◆ **WHAT THE TASK ASKS**
In the entries below, the lines from the one with "Fixpoint put_pow (n" through the one with "(** The string" are to be copied exactly; both ends count.

►

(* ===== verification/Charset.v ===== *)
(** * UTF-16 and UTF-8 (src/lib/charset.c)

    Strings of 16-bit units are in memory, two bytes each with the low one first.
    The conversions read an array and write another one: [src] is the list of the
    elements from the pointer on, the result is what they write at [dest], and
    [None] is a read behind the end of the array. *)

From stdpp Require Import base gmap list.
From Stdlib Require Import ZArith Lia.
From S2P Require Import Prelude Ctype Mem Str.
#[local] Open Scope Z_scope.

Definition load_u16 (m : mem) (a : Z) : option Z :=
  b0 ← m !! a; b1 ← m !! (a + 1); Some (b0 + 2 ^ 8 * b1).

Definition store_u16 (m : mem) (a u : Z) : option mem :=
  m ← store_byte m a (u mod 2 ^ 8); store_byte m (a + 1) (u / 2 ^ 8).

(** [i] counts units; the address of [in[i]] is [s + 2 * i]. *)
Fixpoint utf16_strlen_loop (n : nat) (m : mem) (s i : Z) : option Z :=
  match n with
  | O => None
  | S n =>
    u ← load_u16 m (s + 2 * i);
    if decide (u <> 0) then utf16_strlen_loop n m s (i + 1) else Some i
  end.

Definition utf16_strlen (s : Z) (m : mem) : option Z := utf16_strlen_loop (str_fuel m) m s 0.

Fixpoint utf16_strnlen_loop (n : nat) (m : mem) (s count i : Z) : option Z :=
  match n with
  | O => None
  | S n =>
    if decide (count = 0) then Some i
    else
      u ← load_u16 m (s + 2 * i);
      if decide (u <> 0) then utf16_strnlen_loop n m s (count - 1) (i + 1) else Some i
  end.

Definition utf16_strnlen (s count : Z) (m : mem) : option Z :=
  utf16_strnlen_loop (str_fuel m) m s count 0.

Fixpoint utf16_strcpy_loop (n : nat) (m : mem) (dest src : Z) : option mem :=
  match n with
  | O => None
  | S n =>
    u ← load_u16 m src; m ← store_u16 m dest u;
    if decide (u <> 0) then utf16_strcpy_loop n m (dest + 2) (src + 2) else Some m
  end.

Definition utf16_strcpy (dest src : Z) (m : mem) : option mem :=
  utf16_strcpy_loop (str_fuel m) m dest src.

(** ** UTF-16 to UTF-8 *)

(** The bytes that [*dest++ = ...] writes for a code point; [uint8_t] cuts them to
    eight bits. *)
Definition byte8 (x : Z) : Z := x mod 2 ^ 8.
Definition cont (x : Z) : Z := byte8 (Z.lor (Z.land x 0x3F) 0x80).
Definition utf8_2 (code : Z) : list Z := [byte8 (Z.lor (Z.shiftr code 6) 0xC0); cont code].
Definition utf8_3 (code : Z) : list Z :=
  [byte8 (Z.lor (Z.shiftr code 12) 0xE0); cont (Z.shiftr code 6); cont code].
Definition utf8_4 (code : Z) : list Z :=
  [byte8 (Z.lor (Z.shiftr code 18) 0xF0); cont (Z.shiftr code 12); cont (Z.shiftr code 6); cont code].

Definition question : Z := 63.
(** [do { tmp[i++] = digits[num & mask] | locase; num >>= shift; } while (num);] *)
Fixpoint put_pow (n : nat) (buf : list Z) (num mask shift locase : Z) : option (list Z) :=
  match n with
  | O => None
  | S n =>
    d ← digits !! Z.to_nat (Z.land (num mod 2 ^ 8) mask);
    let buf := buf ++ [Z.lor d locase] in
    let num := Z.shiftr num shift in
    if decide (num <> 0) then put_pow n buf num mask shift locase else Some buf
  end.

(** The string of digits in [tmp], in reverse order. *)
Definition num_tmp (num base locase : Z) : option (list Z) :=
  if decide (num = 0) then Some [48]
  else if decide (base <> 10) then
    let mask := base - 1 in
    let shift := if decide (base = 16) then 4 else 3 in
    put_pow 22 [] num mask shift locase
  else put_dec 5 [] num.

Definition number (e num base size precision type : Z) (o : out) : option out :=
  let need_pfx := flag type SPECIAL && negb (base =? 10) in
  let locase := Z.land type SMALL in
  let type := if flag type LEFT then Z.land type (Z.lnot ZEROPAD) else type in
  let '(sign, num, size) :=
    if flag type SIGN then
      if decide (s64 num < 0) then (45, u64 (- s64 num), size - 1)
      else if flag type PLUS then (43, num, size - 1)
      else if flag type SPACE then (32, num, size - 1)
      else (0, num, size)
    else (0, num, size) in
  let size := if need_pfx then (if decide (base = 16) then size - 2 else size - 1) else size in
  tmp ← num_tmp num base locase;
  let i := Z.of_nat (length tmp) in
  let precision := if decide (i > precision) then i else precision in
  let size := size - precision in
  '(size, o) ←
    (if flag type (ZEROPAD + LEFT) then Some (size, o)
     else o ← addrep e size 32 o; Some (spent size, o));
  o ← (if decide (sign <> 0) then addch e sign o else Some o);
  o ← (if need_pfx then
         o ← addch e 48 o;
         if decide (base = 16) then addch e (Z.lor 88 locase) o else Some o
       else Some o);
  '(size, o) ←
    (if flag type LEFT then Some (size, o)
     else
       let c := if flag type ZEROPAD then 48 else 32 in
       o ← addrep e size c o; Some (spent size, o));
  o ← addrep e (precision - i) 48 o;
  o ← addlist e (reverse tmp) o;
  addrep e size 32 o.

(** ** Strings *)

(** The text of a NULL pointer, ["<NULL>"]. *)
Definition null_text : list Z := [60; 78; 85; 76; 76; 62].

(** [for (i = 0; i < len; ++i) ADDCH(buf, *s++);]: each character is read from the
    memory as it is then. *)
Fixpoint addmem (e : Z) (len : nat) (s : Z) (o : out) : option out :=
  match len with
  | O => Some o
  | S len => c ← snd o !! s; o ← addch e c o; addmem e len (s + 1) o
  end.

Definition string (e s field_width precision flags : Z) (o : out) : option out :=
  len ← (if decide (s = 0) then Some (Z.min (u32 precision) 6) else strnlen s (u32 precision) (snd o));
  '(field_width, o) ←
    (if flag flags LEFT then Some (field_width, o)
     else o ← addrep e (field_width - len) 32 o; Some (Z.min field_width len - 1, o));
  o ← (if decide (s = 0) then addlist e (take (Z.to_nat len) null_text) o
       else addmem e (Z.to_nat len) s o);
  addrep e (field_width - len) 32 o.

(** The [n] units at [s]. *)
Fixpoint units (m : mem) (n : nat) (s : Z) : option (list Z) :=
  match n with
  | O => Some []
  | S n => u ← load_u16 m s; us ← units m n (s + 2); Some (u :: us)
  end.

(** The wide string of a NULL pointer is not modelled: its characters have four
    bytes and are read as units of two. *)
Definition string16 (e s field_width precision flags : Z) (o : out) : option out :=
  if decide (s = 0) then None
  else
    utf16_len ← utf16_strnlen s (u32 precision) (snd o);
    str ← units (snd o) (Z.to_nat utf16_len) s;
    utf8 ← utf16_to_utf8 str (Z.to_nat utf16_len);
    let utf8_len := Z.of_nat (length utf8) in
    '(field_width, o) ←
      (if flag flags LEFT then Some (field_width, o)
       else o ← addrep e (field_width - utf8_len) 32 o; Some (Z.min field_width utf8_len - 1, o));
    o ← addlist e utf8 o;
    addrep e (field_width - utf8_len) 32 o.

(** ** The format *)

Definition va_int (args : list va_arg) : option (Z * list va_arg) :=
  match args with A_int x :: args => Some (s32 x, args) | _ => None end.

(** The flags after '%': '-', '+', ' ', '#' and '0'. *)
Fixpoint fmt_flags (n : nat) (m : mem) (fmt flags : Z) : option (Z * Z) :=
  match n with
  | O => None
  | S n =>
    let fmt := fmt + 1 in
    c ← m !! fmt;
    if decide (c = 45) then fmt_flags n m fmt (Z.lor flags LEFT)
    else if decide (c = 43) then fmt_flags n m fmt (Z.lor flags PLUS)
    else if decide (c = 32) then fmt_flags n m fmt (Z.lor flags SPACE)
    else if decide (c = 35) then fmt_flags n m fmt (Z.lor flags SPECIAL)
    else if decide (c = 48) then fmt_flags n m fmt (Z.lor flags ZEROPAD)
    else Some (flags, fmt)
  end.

◄

◆ **SOLUTION BELOW**
Fixpoint put_pow (n : nat) (buf : list Z) (num mask shift locase : Z) : option (list Z) :=
  match n with
  | O => None
  | S n =>
    d ← digits !! Z.to_nat (Z.land (num mod 2 ^ 8) mask);
    let buf := buf ++ [Z.lor d locase] in
    let num := Z.shiftr num shift in
    if decide (num <> 0) then put_pow n buf num mask shift locase else Some buf
  end.

(** The string of digits in [tmp], in reverse order. *)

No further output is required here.